Pour en parler, on retrouve Guido Minisky et Hervé Carvalho au studio Shelter, dans le 10e arrondissement, à Paris. C’est là qu’ils ont enregistré l’album. Pierrot Casanova et Nicolas Borne, les deux autres membres de ce qui est devenu un groupe, sont également dans le coin. Mais ce sont bien les deux fondateurs d’Acid Arab qui tiennent le crachoir.
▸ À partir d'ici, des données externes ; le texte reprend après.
(** * diet_reminder_bot: the scheduling loop and its dedup ledger

    A shallow embedding of [src/diet_reminder_bot.py].

    - Strings the loop builds and compares (plan literals, [isoformat],
      [strftime], keys) are Rocq strings; the set [sent_keys : set[str]]
      is a [gset string].  The string that [_normalize_whatsapp_number]
      strips comes from the environment and is a list of code points.
    - Python integers are [Z]; a [date] and a [datetime] are records of
      their fields.
    - The [while True] loop is a step function, [iteration], run over a
      finite list of polls: what the clock reads and how the Twilio
      client behaves at that turn.  It yields the loop state afterwards
      and the trace of observable events (log lines, calls of
      [trigger_event], sleeps).
    - An exception is a way for a block to end ([Propagates]); the
      [try]/[except Exception]/[finally] statement is written out.
    - [time.sleep] raises on a length it refuses (negative, or too
      large for its clock); it stands outside the [try], so such an
      exception ends [run].
    - [load_config] reads [os.environ] as a finite map from names to
      strings; [date.fromisoformat] and [int] are parameters of it, and
      the strings it stores in [AppConfig] are the UTF-8 bytes of the
      Python strings. *)

From Stdlib Require Import ZArith Ascii String List Lia.
From stdpp Require Import base decidable option list gmap sets strings.
Import ListNotations.

Local Open Scope string_scope.
Local Open Scope list_scope.
Local Open Scope Z_scope.

(** ** Calendar values: [datetime.date] and [datetime.datetime] *)

Record date := mkdate { year : Z; month : Z; day : Z }.

Record datetime := mkdatetime {
  dt_year : Z; dt_month : Z; dt_day : Z;
  dt_hour : Z; dt_minute : Z; dt_second : Z; dt_microsecond : Z
}.

#[global] Instance date_eq_dec : EqDecision date.
Proof. solve_decision. Defined.

#[global] Instance datetime_eq_dec : EqDecision datetime.
Proof. solve_decision. Defined.

(** The constructor of [datetime.date] accepts exactly these values
    (MINYEAR = 1, MAXYEAR = 9999; the day bound per month is not needed
    here). *)
Definition valid_date (d : date) : Prop :=
  1 <= year d <= 9999 /\ 1 <= month d <= 12 /\ 1 <= day d <= 31.
Record bopt_params (surrogate_name learning_type rest : Type) := {
  n_iterations : Z;
  n_inner_iterations : Z;
  n_init_samples : Z;
  verbose_level : Z;
  alpha : double;
  beta : double;
  noise : double;
  kernel : kernel_parameters;
  mean : mean_parameters;
  log_filename : string;
  crit_name : string;
  surr_name : surrogate_name;
  l_type : learning_type;
  other : rest
}.
Arguments n_iterations {_ _ _} _.
Arguments n_inner_iterations {_ _ _} _.
Arguments n_init_samples {_ _ _} _.
Arguments verbose_level {_ _ _} _.
Arguments alpha {_ _ _} _.
Arguments beta {_ _ _} _.
Arguments noise {_ _ _} _.
Arguments kernel {_ _ _} _.
Arguments mean {_ _ _} _.
Arguments log_filename {_ _ _} _.
Arguments crit_name {_ _ _} _.
Arguments surr_name {_ _ _} _.
Arguments l_type {_ _ _} _.
Arguments other {_ _ _} _.

(** What this header consumes from the engine. *)
Class Engine := {
  surrogate_name : Type;
  learning_type : Type;
  engine_rest : Type;
  initialize_parameters_to_default :
    bopt_params surrogate_name learning_type engine_rest;
  surrogate2str : surrogate_name -> string;
  str2surrogate : string -> surrogate_name;
  learn2str : learning_type -> string;
  str2learn : string -> learning_type
}.

(** ** The parameter loader *)

Section Loader.
Context `{Target} `{Engine}.

Abbreviation params_t := (bopt_params surrogate_name learning_type engine_rest).

Definition load_parameters (params : gmap string mxArray)
  : mex (list event) params_t :=
  let parameters := initialize_parameters_to_default in
  let n_theta0 := n_theta (kernel parameters) in
  let n_mu0 := n_mu (mean parameters) in

  p_n_iterations ← struct_size params "n_iterations" (n_iterations parameters);
  p_n_inner_iterations ←
    struct_size params "n_inner_iterations" (n_inner_iterations parameters);
  p_n_init_samples ←
    struct_size params "n_init_iterations" (n_init_samples parameters);
  p_verbose_level ← struct_size params "verbose_level" (verbose_level parameters);

  p_alpha ← struct_value params "alpha" (alpha parameters);
  p_beta ← struct_value params "beta" (beta parameters);
  p_noise ← struct_value params "noise" (noise parameters);

  '(k_n_theta, k_theta) ←
    struct_array params "theta" (n_theta (kernel parameters))
                 (theta (kernel parameters));
  '(n_theta1, k_s_theta) ←
    struct_array params "s_theta" n_theta0 (s_theta (kernel parameters));
  CHECK0 (k_n_theta =? n_theta1) "Error processing kernel parameters";;

  '(m_n_mu, m_mu) ←
    struct_array params "mu" (n_mu (mean parameters)) (mu (mean parameters));
  '(n_mu1, m_s_mu) ←
    struct_array params "s_mu" n_mu0 (s_mu (mean parameters));
  CHECK0 (m_n_mu =? n_mu1) "Error processing mean parameters";;

  struct_string params "log_filename" (log_filename parameters);;
  struct_string params "kernel_name" (k_name (kernel parameters));;
  struct_string params "mean_name" (m_name (mean parameters));;
  struct_string params "crit_name" (crit_name parameters);;

  s_str ← defined (strcpy 100 (surrogate2str (surr_name parameters)));
  struct_string params "surr_name" s_str;;
  let p_surr_name := str2surrogate s_str in

  l_str ← defined (strcpy 100 (learn2str (l_type parameters)));
  struct_string params "l_type" l_str;;
  let p_l_type := str2learn l_str in

  mret {| n_iterations := p_n_iterations;
          n_inner_iterations := p_n_inner_iterations;
          n_init_samples := p_n_init_samples;
          verbose_level := p_verbose_level;
          alpha := p_alpha;
          beta := p_beta;
          noise := p_noise;
          kernel := {| k_name := k_name (kernel parameters);
                       theta := k_theta;
                       s_theta := k_s_theta;
                       n_theta := k_n_theta |};
          mean := {| m_name := m_name (mean parameters);
                     mu := m_mu;
                     s_mu := m_s_mu;
                     n_mu := m_n_mu |};
          log_filename := log_filename parameters;
          crit_name := crit_name parameters;
          surr_name := p_surr_name;
          l_type := p_l_type;
          other := other parameters |}.
End Loader.

(** ** Vocabulary of the specification *)

(** The error taxonomy, and the kind of each message the header passes to
    [mexErrMsgTxt]. *)
Inductive ErrorKind := TypeError | CapacityError | ValidationError | InvocationError.

Definition error_kind (msg : string) : option ErrorKind :=
  if decide (msg ∈ ["param fields must be real scalars";
                    "Param fields must be vector";
                    "Method name must be a string";
                    "user function must return real scalar";
                    "gradient vector from user function is the wrong size"])
  then Some TypeError
  else if decide (msg ∈ ["Error processing kernel parameters";
                         "Error processing mean parameters"])
  then Some ValidationError
  else if decide (msg = "error calling user function")
  then Some InvocationError
  else None.

Definition fails_with {S A} (o : outcome S A) (k : ErrorKind) : Prop :=
  exists msg s, o = Raised msg s /\ error_kind msg = Some k.

(** The optional fields, in the order [load_parameters] reads them. *)
Definition size_fields : list string :=
  ["n_iterations"; "n_inner_iterations"; "n_init_iterations"; "verbose_level"].
Definition value_fields : list string := ["alpha"; "beta"; "noise"].
Definition array_fields : list string := ["theta"; "s_theta"; "mu"; "s_mu"].
Definition string_fields : list string :=
  ["log_filename"; "kernel_name"; "mean_name"; "crit_name"; "surr_name"; "l_type"].
Definition optional_fields : list string :=
  (size_fields ++ value_fields ++ array_fields ++ string_fields)%list.

Definition absence_diagnostic (name : string) : event :=
  EvPrintf "Field %s not found. Default not modified.\n" [ArgString name].

(** The number of elements of a host array, as the header computes it. *)
Definition element_count (a : mxArray) : Z := size_mul (mxGetM a) (mxGetN a).

Definition real_numeric (a : mxArray) : bool :=
  mxIsNumeric a && negb (mxIsComplex a).

Definition real_scalar (a : mxArray) : bool :=
  real_numeric a && (element_count a =? 1).

Definition real_numeric_vector (n : Z) (a : mxArray) : bool :=
  real_numeric a && ((mxGetM a =? 1) || (mxGetN a =? 1)) && (element_count a =? n).

(** A field that is absent, or a real scalar. *)
Definition scalar_field_ok (params : gmap string mxArray) (name : string) : bool :=
  match params !! name with
  | Some v => real_scalar v
  | None => true
  end.

Definition scalars_ok (params : gmap string mxArray) : bool :=
  forallb (scalar_field_ok params) (size_fields ++ value_fields)%list.

(** A real numeric array that fits a buffer of [cap] doubles and whose storage
    holds its elements. *)
Definition real_array_within (cap : nat) (v : mxArray) : bool :=
  real_numeric v
  && bool_decide (Z.to_nat (element_count v) <= cap)%nat
  && bool_decide (Z.to_nat (element_count v) <= length (mxGetPr v))%nat.

(** A field that is absent, or such an array. *)
Definition array_field_ok (cap : nat) (params : gmap string mxArray)
    (name : string) : bool :=
  match params !! name with
  | Some v => real_array_within cap v
  | None => true
  end.

(** The length an array field leaves in its length variable. *)
Definition field_count (dflt : Z) (params : gmap string mxArray)
    (name : string) : Z :=
  match params !! name with
  | Some v => element_count v
  | None => dflt
  end.

(** The buffer each array field is copied into, and its capacity. *)
Definition buffer_of `{Engine} (name : string) : list double :=
  let parameters := initialize_parameters_to_default in
  if decide (name = "theta") then theta (kernel parameters)
  else if decide (name = "s_theta") then s_theta (kernel parameters)
  else if decide (name = "mu") then mu (mean parameters)
  else s_mu (mean parameters).

Definition capacity_of `{Engine} (name : string) : nat := length (buffer_of name).

(** The calls to the host function in a stretch of trace: the number of
    results each one asks for. *)
Definition results_requested (evs : list event) : list Z :=
  omap (fun e => match e with EvCallMATLAB nlhs _ _ _ => Some nlhs | _ => None end) evs.

(** The counter left behind by a run of the bridge. *)
Definition counter_after {A} (o : outcome bridge A) : option Z :=
  match o with
  | Done _ b | Raised _ b => Some (neval (data b))
  | Undefined => None
  end.

(** The memory a run of the bridge leaves behind, when it returns and when
    it raises. *)
Definition left_behind {A} (o : outcome bridge A) : option bridge :=
  match o with
  | Done _ b | Raised _ b => Some b
  | Undefined => None
  end.

(** What a call of the bridge on an [n]-dimensional point [x] may change in
    the callback data: the storage of the argument at position [xrhs], which
    receives the point, the two result slots and the counter. *)
Record bridge_frame (n : Z) (x : list double) (d d' : user_function_data) : Prop := {
  frame_f : f d' = f d;
  frame_xrhs : xrhs d' = xrhs d;
  frame_nrhs : nrhs d' = nrhs d;
  frame_verbose : verbose d' = verbose d;
  frame_prhs : exists arg pr,
    array_get (prhs d) (xrhs d) = Some (Some arg) /\
    memcpy (mxGetPr arg) x (size_mul n sizeof_double) = Some pr /\
    prhs d' = array_set (prhs d) (xrhs d) (Some (with_pr pr arg))
}.

(** ** The surrogate-type enumeration *)

(** The engine declares the surrogate-type enumeration and its two
    conversions in parameters.h, which is not part of this source tree.  The
    specification describes a closed set of valid names, a rendering of each
    member to its name ([surrogate_name_to_text]) and a parse
    ([text_to_surrogate_name]) that accepts the valid names and fails on any
    other text.  Below, a member is its ordinal in the enumeration, as for a
    C enum, and [names] lists the members' names in that order. *)

(** Modelled from the spec: the members of the surrogate-type enumeration of
    parameters.h, the ordinals of its names. *)
Definition valid_member (names : list string) (m : nat) : Prop :=
  (m < length names)%nat.

(** Modelled from the spec: [surrogate_name_to_text] of parameters.h, the
    rendering of a member to its name. *)
Definition surrogate_name_to_text (names : list string) (m : nat) : string :=
  default "" (names !! m).

(** The first position of a text in a list of names. *)
Fixpoint position (t : string) (l : list string) : option nat :=
  match l with
  | [] => None
  | name :: rest =>
      if decide (t = name) then Some 0%nat else S <$> position t rest
  end.

(** Modelled from the spec: [text_to_surrogate_name] of parameters.h, the
    parse of a name to its member; a text outside the closed set of valid
    names is rejected. *)
Definition text_to_surrogate_name (names : list string) (t : string)
  : option nat :=
  position t names.

(** ** A concrete engine, target and hosts, to run the model on *)

Module Sample.

Definition dbl (m : positive) (e : Z) : double := S754_finite false m e.
Definition neg (m : positive) (e : Z) : double := S754_finite true m e.
Definition zero : double := S754_zero false.

(** An m-by-n double array. *)
Definition mx_double (m n : Z) (elems : list double) : mxArray :=
  {| mxGetClassID := mxDOUBLE_CLASS; mxIsComplex := false;
     mxGetM := m; mxGetN := n; mxGetPr := elems;
     mxFirstAsDouble := hd zero elems; mxArrayToString := "" |}.

Definition mx_scalar (x : double) : mxArray := mx_double 1 1 [x].

Definition mx_row (elems : list double) : mxArray :=
  mx_double 1 (Z.of_nat (length elems)) elems.
(** Each turn of the loop that counts a name adds one to the sum of the
    counts. *)
Lemma fold_total_count (items : list value) (T0 T : counts) :
  fold_r count_product items T0 = Ok T ->
  total_count T = total_count T0 + Z.of_nat (List.length (product_names items)).
Proof.
  revert T0. induction items as [|item rest IH]; intros T0.
  - cbn. intros [= <-]. lia.
  - cbn [fold_r product_names]. unfold rbind.
    destruct (count_product T0 item) as [T1|e] eqn:Hstep; [|discriminate].
    intros Hfold. rewrite (IH _ Hfold).
    apply count_product_cases in Hstep as [[-> ->] | (v & k & -> & Hk & ->)]; [lia|].
    cbn [List.length].
    destruct (counts_step k v (counts_get k T0 0 + 1) 0 T0)
      as [(T1 & p & c & T2 & HT & _ & _ & Hget & Hset) | (_ & Hget & Hset)].
    + rewrite Hset, Hget, HT, !total_count_app. cbn. lia.
    + rewrite Hset, Hget, total_count_app. cbn. lia.
Qed.

Lemma occurrences_positive (p : value) (names : list value) :
  In p names -> same_product p p = true -> 1 <= occurrences p names.
Proof.
  intros Hin Hsame. unfold occurrences.
  assert (Hfiltered : In p (filter (same_product p) names)) by (apply filter_In; now split).
  destruct (filter (same_product p) names); [destruct Hfiltered|cbn [List.length]; lia].
Qed.

(** The dict the loop of lines 149-153 builds counts the product names:
    its keys are distinct, each is a name that occurs among the items and is
    counted as often as it occurs, at least once; every name is under its
    key; and the counts add up to the number of items with a non-empty name. *)
Theorem products_count_the_names (items : list value) (products : counts) :
  count_products (VList items) = Ok products ->
  NoDup (map key_of (map fst products)) /\
  (forall p c, In (p, c) products ->
     In p (product_names items) /\ c = occurrences p (product_names items) /\ 1 <= c) /\
  (forall w, In w (product_names items) ->
     exists p c, In (p, c) products /\ same_product w p = true) /\
  total_count products = Z.of_nat (List.length (product_names items)).
Proof.
  unfold count_products. cbn [iter rbind]. intros Hfold.
  pose proof (fold_tallies items [] [] products tallies_nil Hfold) as Hinv.
  cbn [app] in Hinv. destruct Hinv as (Hnodup & Hcount & Hcover & Horder).
  split; [exact Hnodup|]. split; [|split].
  - intros p c Hin. destruct (Hcount p c Hin) as [Hhash Hc].
    assert (Hp : In p (product_names items)).
    { apply in_split in Hin as (T1 & T2 & ->).
      destruct (Horder (map fst T1) p (map fst T2)) as (before & after & -> & _).
      - now rewrite map_app.
      - apply in_or_app. right. now left. }
    split; [exact Hp|]. split; [exact Hc|]. rewrite Hc.
    apply occurrences_positive; [exact Hp|].
    apply same_product_iff. destruct (key_of p) as [k|]; [now exists k|contradiction].
  - intros w Hw. destruct (Hcover w Hw) as (p & Hp & Hsame).
    apply in_map_iff in Hp as ([p' c] & Hfst & Hp). cbn in Hfst. subst p'.
    now exists p, c.
  - rewrite (fold_total_count items [] products Hfold). reflexivity.
Qed.

(** The statistics endpoint function never raises.  It returns the degraded
    body, which the client receives with status 200, or the body of the five
    statistics, which the client receives with status 200 if it renders and
    otherwise loses to the catch-all answer with status 500. *)
Theorem stats_answer (net : network) (log : list log_line) :
  (exists message,
      fst (get_summary_stats net log) = Ok (degraded message) /\
      fst (serve (get_summary_stats net) log)
      = Ok {| resp_status := 200; resp_content := degraded message |}) \/
  (exists total pending revenue top last_updated,
      fst (get_summary_stats net log) = Ok (summary total pending revenue top last_updated) /\
      fst (serve (get_summary_stats net) log)
      = Ok (if finite_floats revenue && finite_floats top && finite_floats last_updated
            then {| resp_status := 200;
                    resp_content := summary total pending revenue top last_updated |}
            else catch_all_envelope "Out of range float values are not JSON compliant")).
Proof.
  rewrite serve_run, get_summary_stats_run.
  unfold summary_body, bind, lift, ret.
  destruct (make_oracle_request net "GET" ORACLE_URL VNone log) as [[data|e] log1];
    [|left; eexists; split; reflexivity].
  destruct (get data "items" (VList [])) as [records|e]; [|left; eexists; split; reflexivity].
  destruct (len records) as [total|e]; [|left; eexists; split; reflexivity].
  destruct (pending_orders records) as [pending|e]; [|left; eexists; split; reflexivity].
  destruct (total_revenue records) as [revenue|e]; [|left; eexists; split; reflexivity].
  destruct (count_products records) as [products|e]; [|left; eexists; split; reflexivity].
  destruct (current_time net log1) as [[last_updated|e] log2];
    [|left; eexists; split; reflexivity].
  right. exists total, pending, revenue, (top_product products), last_updated.
  split; [reflexivity|].
  cbn [fst snd]. fold (summary total pending revenue (top_product products) last_updated).
  replace (finite_floats (summary total pending revenue (top_product products) last_updated))
    with (finite_floats revenue && finite_floats (top_product products)
          && finite_floats last_updated).
  - destruct (finite_floats revenue && finite_floats (top_product products)
              && finite_floats last_updated); reflexivity.
  - cbn. now rewrite andb_true_r, andb_assoc.
Qed.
C’est en 2012 que naît véritablement le projet Acid Arab. Le duo est alors invité à jouer au festival Pop In Djerba, en Tunisie. Minisky: « Il y a eu une sorte de « ping-pong » musical entre DJ, avec Nicolas Villebrun (du groupe Poni Hoax, NDLR), Gilb’r (du label Versatile, NDLR), Hervé et moi. C’est ce soir-là que, pour la première fois, on a commencéà tourner autour de ce qui allait devenir Acid Arab. Soit un mélange de trucs orientaux, d’acid house et de techno. C’est arrivé complètement par hasard, en fonction des disques que chacun avait ramenés. » Hervé Carvalho prolonge: « Au-delà de cette soirée, on a passé une semaine dingue. En cherchant des disques, on est tombés sur des gens exceptionnels. Comme ce mec qui a monté un conservatoire de musique, sur Djerba (Slim Gouja, auquel Acid Arab rend hommage avec le titre Sidi Gouja, NDLR). Il s’est lancé dans l’écriture d’un solfège oriental. C’est son projet de vie. On a passé avec lui un après-midi, qui nous a complètement ouvert la tête. Bref, quand on est rentrés, on n’avait qu’une envie: prolonger ça. »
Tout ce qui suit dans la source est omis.